(* ===== verification/SsdInit.v ===== *)
(** * SsdInit: a fresh device

    [ssd_init] succeeds for every configuration whose bandwidths fit a ring of
    credits, and the device it hands out can take commands. *)
From stdpp Require Import base list numbers.
From Stdlib Require Import ZArith Lia.
From S2P Require Import Prelude ChannelModel SsdConfig Ssd SsdFacts.

Open Scope Z_scope.
Open Scope nvmev_scope.

(** A bandwidth whose credits fit the byte of a ring slot. *)
Definition bandwidth_ok (bw : Z) : Prop :=
  0 < u64 (MB bw) /\ 0 < u32 (BANDWIDTH_TO_MAX_CREDITS bw) < 256.

Lemma nthO_replicate {A} (x : A) n i : 0 <= i < n -> nthO (replicate (Z.to_nat n) x) i = Some x.
Proof.
  intros Hi. unfold nthO. rewrite (proj2 (Z.leb_le 0 i)) by lia. apply lookup_replicate. split; [done|lia].
Qed.

Record fresh (spp : ssdparams) (s : ssd) : Prop := {
  fs_sp : sp s = spp;
  fs_ch : forall c, 0 <= c < nchs spp -> exists ch, ch_at s c = Some ch /\
    sc_lun ch = replicate (Z.to_nat (luns_per_ch spp)) (ssd_init_nand_lun spp) /\
    ch_inv (sc_perf_model ch);
}.

Section Init.
Variable spp : ssdparams.
Hypotheses (Hbw : bandwidth_ok (ch_bandwidth spp)) (Hpbw : bandwidth_ok (pcie_bandwidth spp)).
Hypothesis Hn : 0 <= nchs spp.

Lemma ssd_init_ch_Ok : exists ch, ssd_init_ch spp = Ok ch /\
  sc_lun ch = replicate (Z.to_nat (luns_per_ch spp)) (ssd_init_nand_lun spp) /\ ch_inv (sc_perf_model ch).
Proof.
  destruct Hbw as [H1 H2]. destruct (chmodel_init_inv _ H1 H2) as (m & Hm & [? ? ? ? ? ?]).
  unfold ssd_init_ch. rewrite Hm. cbn [obind]. eexists. split; [reflexivity|]. split; [done|]. by split.
Qed.

Lemma ssd_init_fresh cpu : exists s pcie,
  ssd_init spp cpu = Ok (s, pcie, buffer_init (write_buffer_size spp)) /\ fresh spp s /\ ch_inv pcie.
Proof.
  destruct Hpbw as [H1 H2]. destruct (chmodel_init_inv _ H1 H2) as (pcie & Hp & Hpi).
  destruct ssd_init_ch_Ok as (ch & Hch & Hcl & Hci).
  unfold ssd_init. rewrite Hch. cbn [obind].
  destruct (forO_ind (fun i (l : list ssd_channel) => l = replicate (Z.to_nat i) ch) 0 (nchs spp) []
    (fun l _ => Ok (l ++ [ch]))) as (chs & -> & ->); [lia|done| |].
  - intros i l Hi ->. eexists. split; [done|]. rewrite Z2Nat.inj_add, Nat.add_comm by lia. simpl.
    by rewrite replicate_cons_app.
  - cbn [obind]. unfold ssd_init_pcie. rewrite Hp. cbn [obind].
    exists (mk_ssd spp (replicate (Z.to_nat (nchs spp)) ch) cpu), pcie. split; [done|]. split; [split; [done|]|done].
    intros c Hc. exists ch. split; [|done]. unfold ch_at. simpl. by apply nthO_replicate.
Qed.

Lemma fresh_ssd_ok s : fresh spp s -> ssd_ok s.
Proof.
  intros [Hsp Hch]. split; rewrite Hsp; intros c *.
  - intros Hc. destruct (Hch c Hc) as (ch & E & _ & Hm). unfold perf_at. rewrite E. by eexists.
  - intros Hc Hl. destruct (Hch c Hc) as (ch & E & Hlun & _). unfold ltime_at, lun_at. rewrite E. simpl.
    rewrite Hlun, nthO_replicate by done. by exists 0.
Qed.
End Init.
(* ===== verification/ConvNand.v ===== *)
(** * ConvNand: page and block status under the operations of conv_ftl.c

    What [mark_page_valid], [mark_page_invalid] and [mark_block_free] do to the
    flash array, in terms of the status of each page and of the valid-page
    count of each block.  Only plane 0 is used by the FTL. *)
From stdpp Require Import base list numbers.
From Stdlib Require Import ZArith Lia.
From S2P Require Import Prelude ChannelModel SsdConfig Ssd SsdFacts ConvGeom.

Open Scope Z_scope.
Open Scope nvmev_scope.

(** ** Blocks *)
Definition is_status (st : Z) (p : nand_page) : Z := if pg_status p =? st then 1 else 0.
Definition cnt (st : Z) (pgs : list nand_page) : Z := sumZ (map (is_status st) pgs).

Definition page_ok (spp : ssdparams) (p : nand_page) : Prop :=
  pg_nsecs p = secs_per_pg spp /\
  (pg_status p = PG_FREE \/ pg_status p = PG_INVALID \/ pg_status p = PG_VALID).

Record blk_ok (spp : ssdparams) (b : nand_block) : Prop := {
  bo_len : Z.of_nat (length (nb_pg b)) = pgs_per_blk spp;
  bo_npgs : nb_npgs b = pgs_per_blk spp;
  bo_pages : forall i p, nb_pg b !! i = Some p -> page_ok spp p;
  bo_vpc : nb_vpc b = cnt PG_VALID (nb_pg b);
  bo_ipc : nb_ipc b = cnt PG_INVALID (nb_pg b);
}.

(** The block after the status of page [i] has become [st]. *)
Definition blk_set (b : nand_block) (i : Z) (p : nand_page) (st : Z) : nand_block :=
  mk_nand_block (<[Z.to_nat i := set_pg_status p st]> (nb_pg b)) (nb_npgs b)
    (nb_ipc b - is_status PG_INVALID p + is_status PG_INVALID (set_pg_status p st))
    (nb_vpc b - is_status PG_VALID p + is_status PG_VALID (set_pg_status p st))
    (nb_erase_cnt b) (nb_wp b).

Lemma is_status_range st p : 0 <= is_status st p <= 1.
Proof. unfold is_status. destruct (_ =? _); lia. Qed.

Lemma cnt_insert st pgs (i : nat) p p' :
  pgs !! i = Some p -> cnt st (<[i := p']> pgs) = cnt st pgs - is_status st p + is_status st p'.
Proof.
  intros Hp. unfold cnt. rewrite (list_fmap_insert (is_status st)).
  apply sumZ_insert. by rewrite list_lookup_fmap, Hp.
Qed.

Lemma cnt_range st pgs : 0 <= cnt st pgs <= Z.of_nat (length pgs).
Proof.
  induction pgs as [|p pgs IH]; unfold cnt in *; simpl; [lia|].
  pose proof (is_status_range st p). lia.
Qed.

(** A page of one status bounds the count of another. *)
Lemma cnt_lt st pgs (i : nat) p :
  pgs !! i = Some p -> pg_status p <> st -> cnt st pgs < Z.of_nat (length pgs).
Proof.
  revert i. induction pgs as [|q pgs IH]; intros i Hp Hne; [done|].
  unfold cnt in *. simpl. destruct i as [|i].
  - simpl in Hp. injection Hp as ->. pose proof (cnt_range st pgs) as Hr. unfold cnt in Hr.
    unfold is_status at 1. destruct (Z.eqb_spec (pg_status p) st); [done|]. lia.
  - specialize (IH i Hp Hne). pose proof (is_status_range st q). lia.
Qed.

Lemma cnt_pos st pgs (i : nat) p : pgs !! i = Some p -> pg_status p = st -> 0 < cnt st pgs.
Proof.
  revert i. induction pgs as [|q pgs IH]; intros i Hp Hst; [done|].
  unfold cnt in *. simpl. destruct i as [|i].
  - simpl in Hp. injection Hp as ->. pose proof (cnt_range st pgs) as Hr. unfold cnt in Hr.
    unfold is_status at 1. rewrite Hst, Z.eqb_refl. lia.
  - specialize (IH i Hp Hst). pose proof (is_status_range st q). lia.
Qed.

(** A block whose pages are all counted has no page of another status. *)
Lemma cnt_full st pgs (i : nat) p :
  pgs !! i = Some p -> cnt st pgs = Z.of_nat (length pgs) -> pg_status p = st.
Proof.
  intros Hp Hc. destruct (decide (pg_status p = st)) as [|Hne]; [done|].
  pose proof (cnt_lt st pgs i p Hp Hne). lia.
Qed.

Lemma cnt_all_free pgs :
  (forall i p, pgs !! i = Some p -> pg_status p = PG_FREE) ->
  cnt PG_VALID pgs = 0 /\ cnt PG_INVALID pgs = 0.
Proof.
  unfold cnt. induction pgs as [|q pgs IH]; intros H; [done|]. simpl.
  destruct IH as [-> ->]; [intros i p Hp; by apply (H (S i))|].
  unfold is_status. by rewrite (H 0%nat q).
Qed.

Lemma blk_set_ok spp b i p st :
  blk_ok spp b -> nthZ (nb_pg b) i = Ok p ->
  st = PG_FREE \/ st = PG_INVALID \/ st = PG_VALID -> blk_ok spp (blk_set b i p st).
Proof.
  intros [Hl Hn Hp Hv Hi] [Hi0 Hlk]%nthZ_Ok Hst. split; simpl.
  - by rewrite length_insert.
  - done.
  - intros j q [(<- & <- & _)|[_ Hq]]%list_lookup_insert_Some; [|by eapply Hp].
    destruct (Hp _ _ Hlk) as [Hs _]. done.
  - by rewrite (cnt_insert _ _ _ p), Hv.
  - by rewrite (cnt_insert _ _ _ p), Hi.
Qed.

(** ** The array *)
Section Nand.
Variable spp : ssdparams.

Definition in_line (b : Z) : Prop := 0 <= b < blks_per_pl spp.

Definition status_at (s : ssd) (c l b pg : Z) : option Z :=
  blk ← blk_at s c l 0 b; pg_status <$> nthO (nb_pg blk) pg.

Definition valid_at (s : ssd) (c l b pg : Z) : Prop := status_at s c l b pg = Some PG_VALID.

Definition vpc_at (s : ssd) (b : Z) (cl : Z * Z) : Z :=
  default 0 (nb_vpc <$> blk_at s cl.1 cl.2 0 b).

(** The LUNs of the device. *)
Definition all_luns : list (Z * Z) :=
  seqZ 0 (nchs spp) ≫= fun c => (fun l => (c, l)) <$> seqZ 0 (luns_per_ch spp).

Definition sum_vpc (s : ssd) (b : Z) : Z := sumZ (map (vpc_at s b) all_luns).

Record nand_ok (s : ssd) : Prop := {
  no_sp : sp s = spp;
  no_ssd : ssd_ok s;
  no_blk : forall c l b, 0 <= c < nchs spp -> 0 <= l < luns_per_ch spp -> in_line b ->
    exists blk, blk_at s c l 0 b = Some blk /\ blk_ok spp blk;
}.

(** A page address of plane 0 in range. *)
Record ppa_ok (p : Z) : Prop := {
  po_page : in_page spp (ppa_ch p) (ppa_lun p) (ppa_pg p);
  po_blk : in_line (ppa_blk p);
  po_pl : ppa_pl p = 0;
}.

Definition same_page (p c l b pg : Z) : Prop :=
  c = ppa_ch p /\ l = ppa_lun p /\ b = ppa_blk p /\ pg = ppa_pg p.

Lemma elem_of_all_luns c l :
  (c, l) ∈ all_luns <-> 0 <= c < nchs spp /\ 0 <= l < luns_per_ch spp.
Proof.
  unfold all_luns. rewrite list_elem_of_bind. split.
  - intros (c' & (l' & [= <- <-] & Hl)%list_elem_of_fmap & Hc).
    apply elem_of_seqZ in Hl, Hc. lia.
  - intros [Hc Hl]. exists c. rewrite list_elem_of_fmap, elem_of_seqZ. split; [|lia].
    exists l. rewrite elem_of_seqZ. split; [done|lia].
Qed.

Lemma NoDup_all_luns : NoDup all_luns.
Proof.
  unfold all_luns. apply NoDup_bind.
  - intros c1 c2 [c l] _ _ (l1 & [= <- <-] & _)%list_elem_of_fmap (l2 & [= <- _] & _)%list_elem_of_fmap.
    done.
  - intros c _. apply NoDup_fmap_2; [by intros ? ? [= ->]|apply NoDup_seqZ].
  - apply NoDup_seqZ.
Qed.

Lemma length_all_luns :
  0 <= nchs spp -> 0 <= luns_per_ch spp ->
  Z.of_nat (length all_luns) = nchs spp * luns_per_ch spp.
Proof.
  intros Hc Hl. unfold all_luns.
  assert (H : forall cs, Z.of_nat (length (cs ≫= fun c : Z => (fun l => (c, l)) <$> seqZ 0 (luns_per_ch spp)))
    = Z.of_nat (length cs) * luns_per_ch spp).
  { induction cs as [|c cs IH]; [done|].
    rewrite bind_cons, length_app, length_fmap, length_seqZ, Nat2Z.inj_add, IH.
    rewrite length_cons. lia. }
  rewrite H, length_seqZ. lia.
Qed.

Lemma nand_ok_blk s p :
  nand_ok s -> ppa_ok p ->
  exists blk pg, blk_at s (ppa_ch p) (ppa_lun p) (ppa_pl p) (ppa_blk p) = Some blk /\
    blk_ok spp blk /\ nthZ (nb_pg blk) (ppa_pg p) = Ok pg /\ page_ok spp pg /\
    get_pg s p = Ok pg /\ get_blk s p = Ok blk /\
    status_at s (ppa_ch p) (ppa_lun p) (ppa_blk p) (ppa_pg p) = Some (pg_status pg).
Proof.
  intros [Hsp _ Hb] [[Hc [Hl Hpg]] Hbl Hpl].
  destruct (Hb _ _ _ Hc Hl Hbl) as (blk & Hblk & Hok). pose proof Hok as [Hlen _ Hpages _ _].
  destruct (nthZ_in_range (nb_pg blk) (ppa_pg p)) as [pg Hx]; [lia|].
  exists blk, pg. rewrite Hpl. split; [done|]. split; [done|]. split; [done|].
  split; [apply nthZ_Ok in Hx as [_ Hx]; by eapply Hpages|].
  assert (Hblk' : blk_at s (ppa_ch p) (ppa_lun p) (ppa_pl p) (ppa_blk p) = Some blk) by (by rewrite Hpl).
  split; [by rewrite (get_pg_at s p blk)|]. split; [by apply get_blk_at|].
  unfold status_at. rewrite Hblk. simpl. apply nthO_nthZ in Hx. by rewrite Hx.
Qed.

(** The page [p] has taken the status [st] and everything else is as before. *)
Record status_set (s s' : ssd) (p st : Z) : Prop := {
  ss_ok : nand_ok s';
  ss_page : forall c l b pg, same_page p c l b pg -> status_at s' c l b pg = Some st;
  ss_other : forall c l b pg, ~ same_page p c l b pg -> 0 <= pg ->
    status_at s' c l b pg = status_at s c l b pg;
  ss_vpc : forall b, sum_vpc s' b = sum_vpc s b +
    if b =? ppa_blk p then
      (if st =? PG_VALID then 1 else 0) -
      (if bool_decide (status_at s (ppa_ch p) (ppa_lun p) (ppa_blk p) (ppa_pg p) = Some PG_VALID)
       then 1 else 0)
    else 0;
}.

(** Replacing the block of [p] by [blk_set]. *)
Lemma status_set_intro s s' p blk pg st :
  nand_ok s -> ppa_ok p ->
  blk_at s (ppa_ch p) (ppa_lun p) 0 (ppa_blk p) = Some blk -> blk_ok spp blk ->
  nthZ (nb_pg blk) (ppa_pg p) = Ok pg -> st = PG_FREE \/ st = PG_INVALID \/ st = PG_VALID ->
  sp s' = sp s -> (forall c, perf_at s' c = perf_at s c) ->
  (forall c l, ltime_at s' c l = ltime_at s c l) ->
  (forall c l q k, blk_at s' c l q k =
     if (c =? ppa_ch p) && (l =? ppa_lun p) && (q =? 0) && (k =? ppa_blk p)
     then Some (blk_set blk (ppa_pg p) pg st) else blk_at s c l q k) ->
  status_set s s' p st.
Proof.
  intros Hs Hp Hblk Hbok Hpg Hst Hsp Hpf Hlt Hb. pose proof Hs as [Hs1 Hs2 Hs3].
  pose proof (nthZ_range _ _ _ Hpg) as Hrng.
  assert (Hstat : status_at s (ppa_ch p) (ppa_lun p) (ppa_blk p) (ppa_pg p) = Some (pg_status pg)).
  { unfold status_at. rewrite Hblk. simpl. apply nthO_nthZ in Hpg. by rewrite Hpg. }
  split.
  - split; [congruence|by apply (ssd_ok_same s)|].
    intros c l b Hc Hl Hbl. rewrite Hb.
    destruct ((c =? ppa_ch p) && (l =? ppa_lun p) && (0 =? 0) && (b =? ppa_blk p)); [|by apply Hs3].
    eexists. split; [done|]. by apply blk_set_ok.
  - intros c l b k (-> & -> & -> & ->). unfold status_at. rewrite Hb, !Z.eqb_refl. simpl.
    rewrite (nthO_insert _ _ _ _ pg), Z.eqb_refl by (by apply nthO_nthZ). done.
  - intros c l b k Hne Hk. unfold status_at. rewrite Hb.
    destruct (Z.eqb_spec c (ppa_ch p)), (Z.eqb_spec l (ppa_lun p)), (Z.eqb_spec b (ppa_blk p)); simpl; try done.
    subst. rewrite Hblk. simpl. rewrite (nthO_insert _ _ _ _ pg) by (by apply nthO_nthZ).
    destruct (Z.eqb_spec k (ppa_pg p)); [|done]. subst. by destruct Hne.
  - intros b. unfold sum_vpc. destruct (Z.eqb_spec b (ppa_blk p)) as [->|Hne].
    + rewrite (sumZ_map_upd (vpc_at s' (ppa_blk p)) (vpc_at s (ppa_blk p)) all_luns (ppa_ch p, ppa_lun p)).
      * assert (E1 : vpc_at s (ppa_blk p) (ppa_ch p, ppa_lun p) = nb_vpc blk)
          by (unfold vpc_at; simpl; by rewrite Hblk).
        assert (E2 : vpc_at s' (ppa_blk p) (ppa_ch p, ppa_lun p) = nb_vpc (blk_set blk (ppa_pg p) pg st))
          by (unfold vpc_at; simpl; by rewrite Hb, !Z.eqb_refl).
        rewrite E1, E2, Hstat. simpl. unfold is_status. simpl.
        case_bool_decide as E;
          destruct (Z.eqb_spec (pg_status pg) PG_VALID); try congruence; lia.
      * apply NoDup_all_luns.
      * apply elem_of_all_luns. destruct Hp as [(? & ? & ?) _ _]. done.
      * intros [c l] _ Hcl. unfold vpc_at. simpl. rewrite Hb.
        destruct (Z.eqb_spec c (ppa_ch p)), (Z.eqb_spec l (ppa_lun p)); simpl; try done. by subst.
    + rewrite Z.add_0_r. apply sumZ_map_ext. intros [c l] _. unfold vpc_at. simpl. rewrite Hb.
      destruct (Z.eqb_spec b (ppa_blk p)); [done|]. by rewrite andb_false_r.
Qed.

(** The two assignments of [mark_page_valid] and [mark_page_invalid]. *)
Lemma mark_pg_blk s p st fb blk pg :
  nand_ok s -> ppa_ok p ->
  blk_at s (ppa_ch p) (ppa_lun p) (ppa_pl p) (ppa_blk p) = Some blk -> blk_ok spp blk ->
  nthZ (nb_pg blk) (ppa_pg p) = Ok pg -> st = PG_FREE \/ st = PG_INVALID \/ st = PG_VALID ->
  fb (mk_nand_block (<[Z.to_nat (ppa_pg p) := set_pg_status pg st]> (nb_pg blk)) (nb_npgs blk)
        (nb_ipc blk) (nb_vpc blk) (nb_erase_cnt blk) (nb_wp blk))
    = Ok (blk_set blk (ppa_pg p) pg st) ->
  exists s1 blk1 s2, with_pg s p (fun pg => Ok (set_pg_status pg st)) = Ok s1 /\
    get_blk s1 p = Ok blk1 /\ nb_ipc blk1 = nb_ipc blk /\ nb_vpc blk1 = nb_vpc blk /\
    with_blk s1 p fb = Ok s2 /\ status_set s s2 p st.
Proof.
  intros Hs Hp Hblk Hbok Hpg Hst Hfb.
  destruct (with_pg_spec s p (fun pg => Ok (set_pg_status pg st)) blk pg _ Hblk Hpg eq_refl)
    as (s1 & Hw1 & Hsp1 & Hpf1 & Hlt1 & Hb1).
  set (b1 := mk_nand_block _ _ _ _ _ _) in *.
  assert (Hblk1 : blk_at s1 (ppa_ch p) (ppa_lun p) (ppa_pl p) (ppa_blk p) = Some b1).
  { rewrite Hb1. by rewrite !Z.eqb_refl. }
  destruct (with_blk_spec s1 p fb b1 _ Hblk1 Hfb) as (s2 & Hw2 & Hsp2 & Hpf2 & Hlt2 & Hb2).
  exists s1, b1, s2. split; [done|]. split; [by apply get_blk_at|]. do 2 (split; [done|]).
  split; [done|]. pose proof Hp as [_ _ Hpl]. rewrite Hpl in *.
  apply (status_set_intro s s2 p blk pg st); try done.
  - congruence.
  - intros c. by rewrite Hpf2.
  - intros c l. by rewrite Hlt2.
  - intros c l q k. rewrite Hb2, Hb1.
    by destruct ((c =? ppa_ch p) && (l =? ppa_lun p) && (q =? 0) && (k =? ppa_blk p)).
Qed.

End Nand.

> **EXERCISE PROMPT**:
When you reach the line with "(nb_ipc b - is_status" in the records above, start writing out lines exactly, and stop once the line with "Lemma cnt_insert st" has been written; include nothing else.

> **TASK OUTPUT**:
    (nb_ipc b - is_status PG_INVALID p + is_status PG_INVALID (set_pg_status p st))
    (nb_vpc b - is_status PG_VALID p + is_status PG_VALID (set_pg_status p st))
    (nb_erase_cnt b) (nb_wp b).

Lemma is_status_range st p : 0 <= is_status st p <= 1.
Proof. unfold is_status. destruct (_ =? _); lia. Qed.

Lemma cnt_insert st pgs (i : nat) p p' :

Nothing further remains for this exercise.